### WORK TO COMPLETE:
Give back exactly the lines of the data below, starting with the line that has "step (Resolving, s) (Failed e, record" and going on through the line that has "rtc step (PerMemberDelete i apps, s)".

[Collected data entries]
(* ===== verification/StateMachine.v ===== *)
(** * The state machine of [app-group delete]

    Section 4.2 of the spec describes [Run] as a linear state machine:
    NotStarted, Resolving, PerMemberDelete(i), then Done, or Failed on
    the first error. [step] is that machine over the command's state
    [St]: one rule per transition, each firing on what the collaborators
    return. It is the abstract specification of [Run]:
    - [Run_refines_machine]: the run of [Run] is a path of the machine
      from NotStarted to the terminal configuration it returns, and,
      since [step] is deterministic ([step_deterministic]) and terminal
      configurations have no successor ([terminal_nf]), it is the only
      terminal configuration the machine reaches from that start: a
      [Run] that went on after an error, or stopped early, would end in
      another one. *)

From S2P Require Import Prelude Flags Env Cluster GroupDelete.

Inductive phase :=
| NotStarted
| Resolving
(** [i] members done, [rest] still to delete *)
| PerMemberDelete (i : nat) (rest : list App)
| Done
| Failed (e : error).

Definition terminal (ph : phase) : Prop :=
  match ph with
  | Done | Failed _ => True
  | _ => False
  end.

(** The terminal phase of an outcome of [Run]. *)
Definition outcome (r : result unit) : phase :=
  match r with
  | Ok _ => Done
  | Err e => Failed e
  end.

Lemma name_nonempty (n : string) : String.length n <> 0 -> n <> ""%string.
Proof. by intros Hn ->. Qed.

Section Machine.
Context {W DF AF DPF : Type} `{!KappEnv W DF AF}.
Context (o : DeleteOptions DF AF DPF).

Local Abbreviation config := (phase * St W DF AF)%type.
Local Abbreviation nf := (NamespaceFlags (AppGroupFlags o)).
Local Abbreviation appNs := (AppNamespace (AppGroupFlags o)).
Local Abbreviation sel := (groupSelector (Name (AppGroupFlags o))).

Inductive step : config -> config -> Prop :=
| step_reject s :
    Name (AppGroupFlags o) = ""%string ->
    step (NotStarted, s) (Failed errEmptyGroupName, s)
| step_start s :
    Name (AppGroupFlags o) <> ""%string ->
    step (NotStarted, s) (Resolving, s)
| step_factory_fail s e :
    FactoryClients (st_world s) nf appNs = Err e ->
    step (Resolving, s) (Failed e, record (factoryEvent o) s)
| step_list_fail s sup e :
    FactoryClients (st_world s) nf appNs = Ok sup ->
    AppsList (st_world s) (Apps sup) sel = Err e ->
    step (Resolving, s) (Failed e, mkSt (st_world s) (st_trace s ++ resolveTrace o sup))
| step_resolved s sup apps :
    FactoryClients (st_world s) nf appNs = Ok sup ->
    AppsList (st_world s) (Apps sup) sel = Ok apps ->
    step (Resolving, s) (PerMemberDelete 0 apps, mkSt (st_world s) (st_trace s ++ resolveTrace o sup))
| step_member_ok i a rest s w' :
    AppDeleteRun (deleteAppOpts o (app_name a)) (st_world s) = (Ok tt, w') ->
    step (PerMemberDelete i (a :: rest), s)
         (PerMemberDelete (S i) rest, mkSt w' (st_trace s ++ memberTrace o (app_name a)))
| step_member_fail i a rest s e w' :
    AppDeleteRun (deleteAppOpts o (app_name a)) (st_world s) = (Err e, w') ->
    step (PerMemberDelete i (a :: rest), s)
         (Failed e, mkSt w' (st_trace s ++ memberTrace o (app_name a)))
| step_done i s :
    step (PerMemberDelete i [], s) (Done, s).

#[local] Hint Constructors step : kapp.
#[local] Hint Resolve rtc_once name_nonempty : kapp.

Lemma step_deterministic c c1 c2 : step c c1 -> step c c2 -> c1 = c2.
Proof. intros H1 H2. inversion H1; subst; inversion H2; subst; congruence. Qed.

Lemma terminal_nf ph s : terminal ph -> stdpp.relations.nf step (ph, s).
Proof. intros Ht [c Hs]. inversion Hs; subst; done. Qed.

(** The loop is a run of the PerMemberDelete phase. *)
Lemma loop_refines i apps s :
  rtc step (PerMemberDelete i apps, s)
      (outcome (deleteEach o apps s).1, (deleteEach o apps s).2).
Proof.
  revert i s. induction apps as [|a apps IH]; intros i s.
  - cbn. eauto with kapp.
  - cbn [deleteEach]. unfold bind at 1 2. rewrite deleteApp_eq.
    destruct (AppDeleteRun _ (st_world s)) as [[[]|e] w'] eqn:Hd.
    + eapply rtc_l; [by apply step_member_ok | apply IH].
    + cbn. eauto with kapp.
Qed.
(** The run of [Run] is a path of the machine. *)
Lemma Run_path s : rtc step (NotStarted, s) (outcome (Run o s).1, (Run o s).2).
Proof.
  destruct (Run o s) as [r s'] eqn:Hrun. cbn [fst snd].
  destruct (Run_cases o s r s' Hrun)
    as [(Hn & -> & ->) | [(e & Hn & Hf & -> & ->) | [(sup & e & Hn & Hf & Hl & -> & ->) |
        (sup & apps & Hn & Hf & Hl & Hloop)]]].
  - eauto with kapp.
  - eapply rtc_l; eauto with kapp.
  - eapply rtc_l; eauto with kapp.
  - eapply rtc_l; [eauto with kapp|].
    eapply rtc_l; [by eapply step_resolved|].
    pose proof (loop_refines 0 apps (mkSt (st_world s) (st_trace s ++ resolveTrace o sup))) as Hp.
    by rewrite Hloop in Hp.
Qed.

End Machine.

Section MachineTheorems.
Context {W DF AF DPF : Type} `{!KappEnv W DF AF}.
Implicit Types (o : DeleteOptions DF AF DPF) (s : St W DF AF).

(** C16: [Run] implements the machine: its result and final state form
    a terminal configuration reachable from NotStarted, and the only
    one. *)
Theorem Run_refines_machine o s :
  rtc (step o) (NotStarted, s) (outcome (Run o s).1, (Run o s).2) /\
  forall c, rtc (step o) (NotStarted, s) c -> terminal c.1 ->
            c = (outcome (Run o s).1, (Run o s).2).
Proof.
  split; [apply Run_path|]. intros [ph s'] Hc Ht.
  eapply rtc_deterministic_nf;
    [apply (step_deterministic o) | exact Hc | apply Run_path | by apply terminal_nf |].
  apply terminal_nf. by destruct (Run o s).1.
Qed.
End MachineTheorems.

### ANSWER FOR THIS EXERCISE:
    step (Resolving, s) (Failed e, record (factoryEvent o) s)
| step_list_fail s sup e :
    FactoryClients (st_world s) nf appNs = Ok sup ->
    AppsList (st_world s) (Apps sup) sel = Err e ->
    step (Resolving, s) (Failed e, mkSt (st_world s) (st_trace s ++ resolveTrace o sup))
| step_resolved s sup apps :
    FactoryClients (st_world s) nf appNs = Ok sup ->
    AppsList (st_world s) (Apps sup) sel = Ok apps ->
    step (Resolving, s) (PerMemberDelete 0 apps, mkSt (st_world s) (st_trace s ++ resolveTrace o sup))
| step_member_ok i a rest s w' :
    AppDeleteRun (deleteAppOpts o (app_name a)) (st_world s) = (Ok tt, w') ->
    step (PerMemberDelete i (a :: rest), s)
         (PerMemberDelete (S i) rest, mkSt w' (st_trace s ++ memberTrace o (app_name a)))
| step_member_fail i a rest s e w' :
    AppDeleteRun (deleteAppOpts o (app_name a)) (st_world s) = (Err e, w') ->
    step (PerMemberDelete i (a :: rest), s)
         (Failed e, mkSt w' (st_trace s ++ memberTrace o (app_name a)))
| step_done i s :
    step (PerMemberDelete i [], s) (Done, s).

#[local] Hint Constructors step : kapp.
#[local] Hint Resolve rtc_once name_nonempty : kapp.

Lemma step_deterministic c c1 c2 : step c c1 -> step c c2 -> c1 = c2.
Proof. intros H1 H2. inversion H1; subst; inversion H2; subst; congruence. Qed.

Lemma terminal_nf ph s : terminal ph -> stdpp.relations.nf step (ph, s).
Proof. intros Ht [c Hs]. inversion Hs; subst; done. Qed.

(** The loop is a run of the PerMemberDelete phase. *)
Lemma loop_refines i apps s :
  rtc step (PerMemberDelete i apps, s)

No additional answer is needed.